Plazinska Anita, Plazinski Wojciech, Jozwiak Krzysztof
Department of Chemistry, Faculty of Pharmacy, Laboratory of Medicinal Chemistry and Neuroengineering, Medical University of Lublin, W. Chodzki Street, 4a, 20-093, Lublin, Poland.
J Comput Chem. 2014 Apr 30;35(11):876-82. doi: 10.1002/jcc.23563. Epub 2014 Feb 24.
The computational approach applicable for the molecular dynamics (MD)-based techniques is proposed to predict the ligand-protein binding affinities dependent on the ligand stereochemistry. All possible stereoconfigurations are expressed in terms of one set of force-field parameters [stereoconfiguration-independent potential (SIP)], which allows for calculating all relative free energies by only single simulation. SIP can be used for studying diverse, stereoconfiguration-dependent phenomena by means of various computational techniques of enhanced sampling. The method has been successfully tested on the β2-adrenergic receptor (β2-AR) binding the four fenoterol stereoisomers by both metadynamics simulations and replica-exchange MD. Both the methods gave very similar results, fully confirming the presence of stereoselective effects in the fenoterol-β2-AR interactions. However, the metadynamics-based approach offered much better efficiency of sampling which allows for significant reduction of the unphysical region in SIP.

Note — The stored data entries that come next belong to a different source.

Lemma deliver_keeps_the_bus (INT_MAX : Z) (m : AirDcc) (ps : list packet) :
  forall (b0 b1 b2 b3 : bool) (t : Z) (e : Z -> Z),
  Forall (packet_in_int INT_MAX) ps ->
  exists c0 c1 c2 c3 e' out,
    deliver INT_MAX ps (mkSketch (configured b0 b1 b2 b3) t m e) =
      SRet tt (mkSketch (configured c0 c1 c2 c3) t m e') out /\
    transactions enablePin (hw out) = Some [] /\
    on_pin_and_spi enablePin (hw out) = [] /\
    attached_pins out = [].
Proof.
  induction ps as [|[[a act] data] ps IH]; intros b0 b1 b2 b3 t e Hps.
  - exists b0, b1, b2, b3, e, []. repeat split; reflexivity.
  - inversion Hps as [|p ps' [H1 H2] Hrest]; subst. cbn [fst] in H1, H2.
    destruct (handler_run INT_MAX a act data
                (mkAddr 1 b0 18 19 14 45 135) (mkAddr 2 b1 3 4 15 45 135)
                (mkAddr 3 b2 5 6 16 45 135) (mkAddr 4 b3 8 9 17 45 135)
                t m e H1 H2) as (e1 & _ & Hrun).
    fold (configured b0 b1 b2 b3) in Hrun.
    rewrite handled_configured in Hrun.
    match type of Hrun with
    | _ = SRet tt (mkSketch (configured ?x0 ?x1 ?x2 ?x3) _ _ _) _ =>
        destruct (IH x0 x1 x2 x3 t e1 Hrest)
          as (c0 & c1 & c2 & c3 & e' & out2 & Hd & Ht & Hb & Hs)
    end.
    destruct (handled_log_off_the_bus
                (4 * (a - 1) + 1 + (data / 2) mod 4)
                (negb (Bool.eqb act (Z.odd data))) b0 b1 b2 b3)
      as (Ht1 & Hb1 & Hs1).
    exists c0, c1, c2, c3, e'. eexists.
    split.
    + cbn [deliver]. rewrite (sbind_SRet _ _ _ _ _ _ Hrun), Hd. reflexivity.
    + rewrite hw_app, on_pin_and_spi_app, attached_pins_app, Hb1, Hb, Hs1, Hs.
      split; [|split; reflexivity].
      apply (transactions_app enablePin _ _ [] []); [exact Ht1 | exact Ht].
Qed.

Lemma run_loops_keeps_the_bus (INT_MAX : Z)
      (passes : list (list packet * Z * Z)) :
  forall (b0 b1 b2 b3 : bool) (t : Z) (e : Z -> Z),
  Forall (fun p => Forall (packet_in_int INT_MAX) (fst (fst p))) passes ->
  exists c0 c1 c2 c3 t' e' out k,
    run_loops INT_MAX passes
      (mkSketch (configured b0 b1 b2 b3) t (mkAirDcc enablePin 0 6 0) e) =
      SRet tt (mkSketch (configured c0 c1 c2 c3) t'
                        (mkAirDcc enablePin 0 6 0) e') out /\
    transactions enablePin (hw out) = Some (repeat [RX] k) /\
    on_pin_and_spi enablePin (hw out) =
      concat (repeat (keepAlive_log enablePin RX) k) /\
    attached_pins out = [] /\
    (k <= length passes)%nat.
Proof.
  induction passes as [|[[ps now1] now2] passes IH];
    intros b0 b1 b2 b3 t e Hps.
  - exists b0, b1, b2, b3, t, e, [], 0%nat.
    repeat split; reflexivity || apply Nat.le_refl.
  - inversion Hps as [|p ps' Hp Hrest]; subst. cbn [fst] in Hp.
    destruct (deliver_keeps_the_bus INT_MAX (mkAirDcc enablePin 0 6 0)
                ps b0 b1 b2 b3 t e Hp)
      as (d0 & d1 & d2 & d3 & e1 & out1 & Hd & Ht & Hb & Hs).
    pose proof (loop_run _ _ _ _ _ _ _ now1 now2 Hd) as Hl.
    cbn [_enable_pin _transmit] in Hl.
    change (mode_of 0) with RX in Hl.
    destruct (500 <? (now1 - t) mod 2 ^ 32).
    + destruct (IH d0 d1 d2 d3 now2 e1 Hrest)
        as (c0 & c1 & c2 & c3 & t' & e' & out2 & k & Hr & Htr & Hbr & Hsr & Hk).
      exists c0, c1, c2, c3, t', e'. eexists. exists (S k).
      split; [cbn [run_loops]; rewrite (sbind_SRet _ _ _ _ _ _ Hl), Hr;
              reflexivity|].
      rewrite !hw_app, hw_map_Arduino, !on_pin_and_spi_app,
        !attached_pins_app, attached_pins_Arduino, Hb, Hbr, Hs, Hsr.
      split; [|split; [reflexivity|split;
                 [reflexivity | cbn [length]; apply le_n_S, Hk]]].
      apply (transactions_app enablePin _ _ [[RX]] (repeat [RX] k));
        [|exact Htr].
      apply (transactions_app enablePin _ _ [] [[RX]]);
        [exact Ht | apply transactions_keepAlive_log].
    + destruct (IH d0 d1 d2 d3 t e1 Hrest)
        as (c0 & c1 & c2 & c3 & t' & e' & out2 & k & Hr & Htr & Hbr & Hsr & Hk).
      exists c0, c1, c2, c3, t', e'. eexists. exists k.
      split; [cbn [run_loops]; rewrite (sbind_SRet _ _ _ _ _ _ Hl), Hr;
              reflexivity|].
      rewrite hw_app, on_pin_and_spi_app, attached_pins_app, Hb, Hbr, Hs, Hsr.
      split; [|split; [reflexivity|split;
                 [reflexivity
                 | cbn [length];
                   apply Nat.le_trans with (1 := Hk), Nat.le_succ_diag_r]]].
      apply (transactions_app enablePin _ _ [] (repeat [RX] k));
        [exact Ht | exact Htr].
Qed.

(** X16: the whole program keeps the modem's bus intact.  From the zeroed
    globals, the constructor, [setup] and then any number of passes of
    [loop], each delivering any packets whose address arithmetic stays
    inside [int], the run completes and the modem object stays in receive
    direction on channel 6.  No accessory pin is the select pin 10 and no
    servo is attached to it.  What the whole run does on pin 10 and on the
    SPI bus is exactly what the driver does there: the constructor's
    [pinMode], the calls of the receive start-up, and the calls of one
    [keepAlive] per keepalive sent, at most one per pass; nothing else
    writes or configures pin 10 or uses the bus.  Read as frames, that is
    the receive start-up frames followed by one receive strobe per
    keepalive. *)
Theorem X16_program_keeps_modem_bus_intact
    (INT_MAX now : Z) (e : Z -> Z) (passes : list (list packet * Z * Z)) :
  Forall (fun p => Forall (packet_in_int INT_MAX) (fst (fst p))) passes ->
  exists gs t e' out k,
    (static_init ;; setup now ;; run_loops INT_MAX passes) (zeroed e) =
      SRet tt (mkSketch gs t (mkAirDcc 10 0 6 0) e') out /\
    map address gs = [1; 2; 3; 4] /\
    Forall (fun p => p <> 10) (concat (map pins_of gs)) /\
    attached_pins out = map servoPin gs /\
    on_pin_and_spi 10 (hw out) =
      on_pin_and_spi 10 (EpinMode 10 OUTPUT :: startModem_log 10 0x89 0x0F RX)
      ++ concat (repeat (keepAlive_log 10 RX) k) /\
    transactions 10 (hw out) =
      Some ([[STOP]; initData; [PATABLE; 0x89]; [CHAN; 0x0F]; [RX]]
            ++ repeat [RX] k) /\
    (k <= length passes)%nat.
Proof.
  intros Hps.
  destruct (setup_run_bus now e) as (out0 & Hs & Ht0 & Hb0 & Ha0).
  destruct (run_loops_keeps_the_bus INT_MAX passes
              (truthy (e 0)) (truthy (e 1)) (truthy (e 2)) (truthy (e 3))
              now e Hps)
    as (c0 & c1 & c2 & c3 & t' & e' & out2 & k & Hr & Htr & Hbr & Har & Hk).
  change enablePin with 10 in Hr, Htr, Hbr.
  exists (configured c0 c1 c2 c3), t', e'. eexists. exists k.
  split.
  { assert (Hassoc : forall s,
              (static_init ;; setup now ;; run_loops INT_MAX passes) s =
              ((static_init ;; setup now) ;; run_loops INT_MAX passes) s).
    { intros s. unfold sbind.
      destruct (static_init s) as [[] s1 o1|s1 o1]; [|reflexivity].
      destruct (setup now s1) as [[] s2 o2|s2 o2]; [|reflexivity].
      destruct (run_loops INT_MAX passes s2) as [[] s3 o3|s3 o3];
        rewrite app_assoc; reflexivity. }
    rewrite Hassoc, (sbind_SRet _ _ _ _ _ _ Hs), Hr. reflexivity. }
  split; [reflexivity|].
  split.
  { cbn. repeat (apply Forall_cons; [discriminate|]). apply Forall_nil. }
  rewrite hw_app, on_pin_and_spi_app, attached_pins_app, Ha0, Har, Hb0, Hbr.
  split; [reflexivity|]. split; [reflexivity|].
  split; [|exact Hk].
  apply transactions_app; [exact Ht0 | exact Htr].
Qed.

Lemma X16_program_keeps_modem_bus_intact_witness :
  Forall (fun p => Forall (packet_in_int 32767) (fst (fst p)))
         [([(1, true, 0); (1, false, 3)], 600, 601); ([], 700, 702)] /\
  exists gs t e' out k,
    (static_init ;; setup 0 ;;
     run_loops 32767
       [([(1, true, 0); (1, false, 3)], 600, 601); ([], 700, 702)])
      (zeroed (fun _ => 255)) =
      SRet tt (mkSketch gs t (mkAirDcc 10 0 6 0) e') out /\
    map address gs = [1; 2; 3; 4] /\
    Forall (fun p => p <> 10) (concat (map pins_of gs)) /\
    attached_pins out = map servoPin gs /\
    on_pin_and_spi 10 (hw out) =
      on_pin_and_spi 10 (EpinMode 10 OUTPUT :: startModem_log 10 0x89 0x0F RX)
      ++ concat (repeat (keepAlive_log 10 RX) k) /\
    transactions 10 (hw out) =
      Some ([[STOP]; initData; [PATABLE; 0x89]; [CHAN; 0x0F]; [RX]]
            ++ repeat [RX] k) /\
    (k <= 2)%nat.
Proof.
  assert (H : Forall (fun p => Forall (packet_in_int 32767) (fst (fst p)))
                [([(1, true, 0); (1, false, 3)], 600, 601); ([], 700, 702)]).
  { repeat (apply Forall_cons || apply Forall_nil);
      unfold packet_in_int; cbn; lia. }
  split; [exact H|].
  apply (X16_program_keeps_modem_bus_intact 32767 0 (fun _ => 255)
           [([(1, true, 0); (1, false, 3)], 600, 601); ([], 700, 702)]).
  exact H.
Defined.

提出了适用于基于分子动力学(MD)技术的计算方法,以预测取决于配体立体化学的配体-蛋白质结合亲和力。所有可能的立体构型均用一组力场参数[独立于立体构型的势能(SIP)]表示,这使得仅通过单次模拟就能计算所有相对自由能。SIP可通过各种增强采样的计算技术用于研究各种依赖于立体构型的现象。该方法已通过元动力学模拟和副本交换MD在结合四种非诺特罗立体异构体的β2-肾上腺素能受体(β2-AR)上成功进行了测试。两种方法都给出了非常相似的结果,充分证实了非诺特罗与β2-AR相互作用中立体选择性效应的存在。然而,基于元动力学的方法提供了更高的采样效率,这使得SIP中非物理区域得以显著减少。